“Help! my subject is boring…”

By Beauty Zindi, Immediate Past Finance Manager District91

If you are one of the 64 percent of UK employees who says your work bores you, and you have to do presentations about your work, you may find it really hard going. According to a survey carried out by Emolument.com (https://www.emolument.com/career_advice/most_boring_jobs), the top five boring professions are law, project management, customer support, financial management and consulting/accounting. Ouch! I am an accountant. 

When I ran my own accountancy business I attended many networking events. When people asked me what I did, my answer “accountant” was usually met with a response which sounded like a grunt. Basically it meant, “oh one of those” and the conversation would immediately become awkward.

Beauty Zindi (VPMembership, Watford Speakers)

This, as you can imagine, was very disheartening and I realised I had to find ways of being engaging and interesting. Even though I had been a Toastmaster for a while, I found this challenging. Years of grappling with this issue and much trial and error led me to finding my “funny side”. An example of how I used this approach is the finance report I delivered at the District 91 Council meeting in May 2018. Many people came to me afterwards and said how refreshing, funny and engaging they had found my presentation. At last!

So what are the lessons I applied?

  • Start by acknowledging that the subject is considered boring.

Right at the start, I referred to a survey that had been carried out by the District’s PR Manager which found that Finance Updates were the least favourite topic for the newsletter – bottom out of 12! I then followed this observation by saying with slightly exaggerated glee: “It gives me great pleasure to have you as my captive audience”. This was entirely unexpected and raised a laugh at once. The atmosphere in the room changed. I wanted my audience to believe that this was going to be a finance presentation like they had never experienced before; they could see that this was going to be different and they wanted to hear what I’d say next.

  • Find meaning in your profession, and share it from your heart.

I find it very sad that so many people find the work they do day in and day out, sometimes for years, boring. Every job fulfils a purpose, and it is up to you to find it, believe it and communicate it. For my report, I used the fact that money is at the core of everything we do – whether we like it or not. And yet, many people fear to engage with finance. I quoted statistics about debt and financial illiteracy and declared that my audience owed it to themselves to listen to what I had to say. G.K Chesterton, the English philosopher, is quoted as saying, “There are no boring subjects, only disinterested minds.”

  • Evoke the audiences’ sympathy.

They should feel sorry for you because you do such a thankless but important job which if you stopped doing the whole world would come crashing down. I exaggerate for effect, but Do You See What I Mean (DYSWIM – I thought I would throw this in for my Gen-Z readers)? What does it take for you to do the job? In my case I was presenting a one-page Finance Report but I explained to my audience how much time and effort it had taken me to produce it. I had their sympathy, their hearts and their ears.

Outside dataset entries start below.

Lemma purge_ok r now timeout : resources_ok r -> resources_ok (purge_stale_peers r now timeout).
Proof.
  intros Hr. unfold purge_stale_peers.
  set (f := fun r '(a, p) => raise_user_event r _). set (l := filter _ _).
  assert (forall r, resources_ok r -> resources_ok (foldl f r l)) as Hfold.
  { induction l as [|[a p] l IH]; intros r1 Hr1; simpl; [done|]. by apply IH, raise_event_ok. }
  apply set_cache_ok; [by apply Hfold|]. intros a p. rewrite cache_retain_map.
  destruct (_ !! a) as [q|] eqn:Hq; [|done]. destruct (is_fresh now timeout q); [|done].
  intros [= <-]. by apply (ro_peers _ (Hfold r Hr) a).
Qed.
End ResourceFacts.

(** ** The interface *)

Section SessionFacts.
Context `{AwdlWire} {C : Type} {Ch Sg W : Type -> Type}
  `{AwdlPeerCacheLaws C, Channel Ch, SignalLaws Sg, Watch W, RadioLaws}.
Context (TU : Z) (TU_pos : (0 < TU)%Z) (interface : nat) (interface_ok : interface < INTERFACE_COUNT).
Notation Awdl := (Awdl (C := C) (Ch := Ch) (Sg := Sg) (W := W)).
Notation step := (awdl_step TU interface).
Implicit Types (a : Awdl) (act : awdl_action) (r : CommonResources (C := C) (Ch := Ch)).

(** A runner outside a session has no link, no peers and nothing to send; in a session
    the link is up under the session's address. *)
Definition session_state a : Prop :=
  match session a with
  | None => awdl_link_up a = false /\ peers (common_resources a) = ∅ /\ tx a = TxIdle
  | Some address => awdl_link_up a = true /\ awdl_hardware_address a = address
  end.

Record awdl_ok a : Prop := {
  ao_locks : locks_ok (lm_channel (awdl_lmac a));
  ao_resources : resources_ok (common_resources a);
  ao_session : session_state a;
  ao_sequence : (0 <= data_frame_sequence_number a <= u_max 16)%Z;
}.

(** Received action frames are [af_ok]. *)
Definition act_ok act : Prop :=
  match act with AFrame (FAction _ (Some af) _) _ _ _ => af_ok af | _ => True end.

  • Interspace boring facts (necessary when presenting a Finance Report) with interesting explanations.

I could have just read out the numbers. For example, actual income was £x, budgeted income was £Y, giving us a difference of £Z. If I had done this for all the lines on my Profit & Loss account, I would not have blamed my audience if they had started taking bathroom breaks. Instead I came up with a story behind each line: for example, “You may think that because we spent less money on Education & Training than we budgeted this is a good thing. In my view this represents an under-investment in our members.” In other words, what the numbers really meant and why they should care.

  • Avoid jargon

No matter how many times this advice is offered, many presenters use jargon. This is a bullet-proof way of losing your audience. Take doctors for example, and how they communicate with patients. They may think renal (huh) when they could easily say kidney or they may say chronic to mean persistent but the word chronic is usually understood to mean severe. These were observations made by the Royal College of General Practitioners. Recently a member at our club delivered a speech on UX (who knew that this was User Experience?) and he talked about “cookies” – I still don’t know what they are and I am fed up with them popping on my screens! All I know is that I have to accept them or else! But why or why are they called cookies and can someone tell me why my life depends on them? Using jargon, even a little of it, means that your audience may be busy working out what you meant and not hear the rest of what you say.

  • Be willing to fail.

I took some risks, and fortunately they worked, but they were building on earlier presentations when I improved my ability to inject humour in my speeches. In psychology they talk about the humour effect. People pay more attention to humorous information and this in turn helps them remember it. It takes some practice but it is worth it. You may try my tips and find that your presentations are still a bit dry and yawn worthy, but do explore different angles and tactics until you too find your funny side. This will bring you much joy and fulfilment. What’s more, your audience will “get it”, love you and thank you for it!